● ACTIVITY
Once you have checked each line below for the word "added", give the number of lines that have it and nothing further.

● ● ●

(** C7.  Each of the four transfers enters [start] once, first, and
    [stop] once, last, with byte exchanges and nothing else in between;
    and the helper entries of any sequence of transfers read as that
    many sessions, none opened inside another. *)
Theorem transfers_are_framed (self : statics) :
  (forall t w, exists xs,
      added (calls w) (calls (snd (run_transfer self t w)))
      = [Cstart] ++ xs ++ [Cstop]
      /\ xs <> [] /\ forallb is_exchange xs = true)
  /\ (forall ts w,
      sessions false (added (calls w) (calls (snd (run_transfers self ts w))))
      = Some (length ts)).
Proof.
  split.
  - intros t w.
    rewrite (runs_calls _ _ _ _ _ _ (runs_run_transfer self t w)).
    destruct t as [|p|address|address data]; cbn [transfer_calls].
    + exists (Ctogglewrite DS1302_CLOCK_BURST_READ 1 :: repeat Ctoggleread 8).
      split; [reflexivity | split; [discriminate | reflexivity]].
    + exists (Ctogglewrite DS1302_CLOCK_BURST_WRITE 0
              :: map (fun i => Ctogglewrite (nth i p 0) 0) (seq 0 8)).
      split; [reflexivity | split; [discriminate | reflexivity]].
    + exists [Ctogglewrite (uint8 (bitSet address DS1302_READBIT)) 1; Ctoggleread].
      split; [reflexivity | split; [discriminate | reflexivity]].
    + exists [Ctogglewrite (uint8 (bitClear address DS1302_READBIT)) 0;
              Ctogglewrite data 0].
      split; [reflexivity | split; [discriminate | reflexivity]].
  - intros ts w. rewrite run_transfers_calls. unfold added.
    rewrite skipn_app, skipn_all, Nat.sub_diag. simpl.
    apply sessions_transfers.
Qed.

(** C8.  [togglewrite] puts the bits of [data] on the data line from
    bit 0 to bit 7, each before the clock goes up.  After bits 0 to 6
    the clock goes down again; after bit 7 it goes down when [release]
    is 0 and otherwise the data line is turned to input instead.  On
    return the level last written to the clock is low when [release] is
    0 and high otherwise. *)
Theorem togglewrite_lsb_first (self : statics) (data release : Z) (w : world) :
  let up i :=
    [DigitalWrite (io self) (Z.b2z (Z.testbit data i)); DelayMicroseconds 1;
     DigitalWrite (sclk self) HIGH; DelayMicroseconds 1] in
  let down := [DigitalWrite (sclk self) LOW; DelayMicroseconds 1] in
  let w' := snd (togglewrite self data release w) in
  added (gpio w) (gpio w')
  = flat_map (fun i => up i ++ down) [0; 1; 2; 3; 4; 5; 6]
    ++ up 7 ++ (if release =? 0 then down else [PinMode (io self) INPUT])
  /\ pin_level (sclk self) None (gpio w')
     = Some (if release =? 0 then LOW else HIGH).
Proof.
  intros up down w'. subst w'.
  pose proof (runs_togglewrite self data release w) as R.
  split.
  - rewrite (runs_gpio _ _ _ _ _ _ R).
    unfold togglewrite_gpio, write_frame, up, down. cbn [zrange flat_map Z.add Pos.add Pos.succ].
    destruct (release =? 0); reflexivity.
  - unfold runs in R. rewrite R. cbn [snd advance gpio].
    rewrite pin_level_app.
    generalize (pin_level (sclk self) None (gpio w)) as cur. intros cur.
    unfold togglewrite_gpio, write_frame. cbn [zrange flat_map Z.add Pos.add Pos.succ].
    destruct (release =? 0); cbn [negb andb Z.eqb Pos.eqb app pin_level];
      rewrite ?Z.eqb_refl; destruct (io self =? sclk self); reflexivity.
Qed.

Ltac field_ranges rtc :=
  pose proof (bf_get_range rtc ds1302.Seconds10 ltac:(discriminate));
  pose proof (bf_get_range rtc ds1302.Seconds ltac:(discriminate));
  pose proof (bf_get_range rtc ds1302.Minutes10 ltac:(discriminate));
  pose proof (bf_get_range rtc ds1302.Minutes ltac:(discriminate));
  pose proof (bf_get_range rtc ds1302.h24_Hour10 ltac:(discriminate));
  pose proof (bf_get_range rtc ds1302.h24_Hour ltac:(discriminate));
  pose proof (bf_get_range rtc ds1302.Day ltac:(discriminate));
  pose proof (bf_get_range rtc ds1302.Date10 ltac:(discriminate));
  pose proof (bf_get_range rtc ds1302.Date ltac:(discriminate));
  pose proof (bf_get_range rtc ds1302.Month10 ltac:(discriminate));
  pose proof (bf_get_range rtc ds1302.Month ltac:(discriminate));
  pose proof (bf_get_range rtc ds1302.Year10 ltac:(discriminate));
  pose proof (bf_get_range rtc ds1302.Year ltac:(discriminate));
  change (2 ^ f_width ds1302.Seconds10) with 8 in *;
  change (2 ^ f_width ds1302.Seconds) with 16 in *;
  change (2 ^ f_width ds1302.Minutes10) with 8 in *;
  change (2 ^ f_width ds1302.Minutes) with 16 in *;
  change (2 ^ f_width ds1302.h24_Hour10) with 4 in *;
  change (2 ^ f_width ds1302.h24_Hour) with 16 in *;
  change (2 ^ f_width ds1302.Day) with 8 in *;
  change (2 ^ f_width ds1302.Date10) with 4 in *;
  change (2 ^ f_width ds1302.Date) with 16 in *;
  change (2 ^ f_width ds1302.Month10) with 2 in *;
  change (2 ^ f_width ds1302.Month) with 16 in *;
  change (2 ^ f_width ds1302.Year10) with 16 in *;
  change (2 ^ f_width ds1302.Year) with 16 in *.

(** The members [read] stores other than the hour and the year: none
    wraps around in its [uint8_t]. *)
Lemma decode_members (rtc : ds1302_struct) (tm : tmElements_t) :
  Second (decode_image rtc tm)
  = bcd2bin (bf_get rtc ds1302.Seconds10) (bf_get rtc ds1302.Seconds) /\
  Minute (decode_image rtc tm)
  = bcd2bin (bf_get rtc ds1302.Minutes10) (bf_get rtc ds1302.Minutes) /\
  Wday (decode_image rtc tm) = bf_get rtc ds1302.Day /\
  Day (decode_image rtc tm)
  = bcd2bin (bf_get rtc ds1302.Date10) (bf_get rtc ds1302.Date) /\
  Month (decode_image rtc tm)
  = bcd2bin (bf_get rtc ds1302.Month10) (bf_get rtc ds1302.Month).
Proof.
  field_ranges rtc.
  unfold decode_image; cbv zeta.
  destruct (bf_get rtc ds1302.h24_hour_12_24 =? 0);
    cbn [Second Minute Wday Day Month set_Second set_Minute set_Hour set_Wday
         set_Day set_Month set_Year];
    unfold bcd2bin; rewrite !uint8_small by lia; repeat split; reflexivity.
Qed.

(** C9.  [read] stores what the digits of the image give and checks
    nothing: whatever bytes the burst read delivers, it reports success
    with the record decoded from them, and every member of that record
    is what its bit-fields give, for every image: seconds, minutes, day
    and month tens times ten plus units, the hour the same in the
    24-hour layout and 0 or 12 in the 12-hour layout, the weekday the
    three bits of its field, the year tens times ten plus units plus
    30.  Against a chip whose seconds register holds 0x60 it reports
    success with 60 seconds; against a chip whose registers hold 0x7F,
    0x7F, 0x3F, 0x3F, 0x1F, 0x00, 0xFF it reports success with 85
    seconds, 85 minutes, hour 45, weekday 0, day 45, month 25 and year
    195. *)
Theorem read_no_range_check (self : statics) (tm : tmElements_t) (w : world) :
  fst (read self tm w) = (true, decode_image (bytes_at (line w) (reads w)) tm)
  /\ (forall rtc,
       Second (decode_image rtc tm)
       = bcd2bin (bf_get rtc ds1302.Seconds10) (bf_get rtc ds1302.Seconds))
  /\ (let w6 := mkWorld (gpio w) (calls w)
                        (line_of_image [0x60; 0; 0; 0; 0; 0; 0; 0]) 0 in
      fst (fst (read self tm w6)) = true /\
      Second (snd (fst (read self tm w6))) = 60)
  /\ (forall rtc,
       Minute (decode_image rtc tm)
       = bcd2bin (bf_get rtc ds1302.Minutes10) (bf_get rtc ds1302.Minutes)
       /\ Hour (decode_image rtc tm)
          = (if bf_get rtc ds1302.h24_hour_12_24 =? 0
             then bcd2bin (bf_get rtc ds1302.h24_Hour10) (bf_get rtc ds1302.h24_Hour)
             else if bcd2bin (bf_get rtc ds1302.h12_Hour10) (bf_get rtc ds1302.h12_Hour)
                     + bf_get rtc ds1302.h12_AM_PM =? 0
                  then 0 else 12)
       /\ Wday (decode_image rtc tm) = bf_get rtc ds1302.Day
       /\ Day (decode_image rtc tm)
          = bcd2bin (bf_get rtc ds1302.Date10) (bf_get rtc ds1302.Date)
       /\ Month (decode_image rtc tm)
          = bcd2bin (bf_get rtc ds1302.Month10) (bf_get rtc ds1302.Month)
       /\ Year (decode_image rtc tm)
          = bcd2bin (bf_get rtc ds1302.Year10) (bf_get rtc ds1302.Year) + 30)
  /\ (let wx := mkWorld (gpio w) (calls w)
                        (line_of_image [0x7F; 0x7F; 0x3F; 0x3F; 0x1F; 0x00; 0xFF; 0x00])
                        0 in
      fst (read self tm wx) = (true, mkTm 85 85 45 0 45 25 195)).
Proof.
  split; [|split; [|split; [|split]]].
  - apply (runs_result _ _ _ _ _ _ (runs_read self tm w)).
  - intros rtc. apply (decode_members rtc tm).
  - intros w6.
    rewrite (runs_result _ _ _ _ _ _ (runs_read self tm w6)). cbn [fst snd].
    replace (bytes_at (line w6) (reads w6)) with [0x60; 0; 0; 0; 0; 0; 0; 0]
      by (symmetry; apply bytes_at_line_of_image; [reflexivity | repeat constructor]).
    split; reflexivity.
  - intros rtc.
    destruct (decode_members rtc tm) as (_ & Emin & Ewd & Ed & Emo).
    split; [exact Emin|]. split.
    { rewrite decode_hour.
      destruct (bf_get rtc ds1302.h24_hour_12_24 =? 0).
      - field_ranges rtc. apply uint8_small. unfold bcd2bin. lia.
      - destruct (bcd2bin (bf_get rtc ds1302.h12_Hour10) (bf_get rtc ds1302.h12_Hour)
                  + bf_get rtc ds1302.h12_AM_PM =? 0); reflexivity. }
    split; [exact Ewd|]. split; [exact Ed|]. split; [exact Emo|].
    apply decode_year.
  - intros wx.
    rewrite (runs_result _ _ _ _ _ _ (runs_read self tm wx)).
    replace (bytes_at (line wx) (reads wx))
      with [0x7F; 0x7F; 0x3F; 0x3F; 0x1F; 0x00; 0xFF; 0x00]
      by (symmetry; apply bytes_at_line_of_image; [reflexivity | repeat constructor]).
    reflexivity.
Qed.

(** C10.  The record [write] is given is the record it leaves: no member
    of [tm] is assigned. *)
Theorem write_leaves_record (self : statics) (tm : tmElements_t) (w : world) :
  snd (fst (write self tm w)) = tm.
Proof.
  rewrite (runs_result _ _ _ _ _ _ (runs_write self tm w)). reflexivity.
Qed.

(** * Further properties of the driver *)

(** * More on the register codec *)

(** In the 24-hour layout [read] stores tens times ten plus units, the
    tens being the two bits 4 and 5 of the hour byte. *)
Theorem read_hour_24h (rtc : ds1302_struct) (tm : tmElements_t) :
  bf_get rtc ds1302.h24_hour_12_24 = 0 ->
  Hour (decode_image rtc tm)
  = bf_get rtc ds1302.h24_Hour10 * 10 + bf_get rtc ds1302.h24_Hour.
Proof.
  intros H. rewrite decode_hour, H. cbn [Z.eqb].
  apply uint8_small. unfold bcd2bin.
  pose proof (bf_get_range rtc ds1302.h24_Hour10 ltac:(discriminate)).
  pose proof (bf_get_range rtc ds1302.h24_Hour ltac:(discriminate)).
  change (2 ^ f_width ds1302.h24_Hour10) with 4 in *.
  change (2 ^ f_width ds1302.h24_Hour) with 16 in *. lia.
Qed.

● ● ●

● OUTPUT
4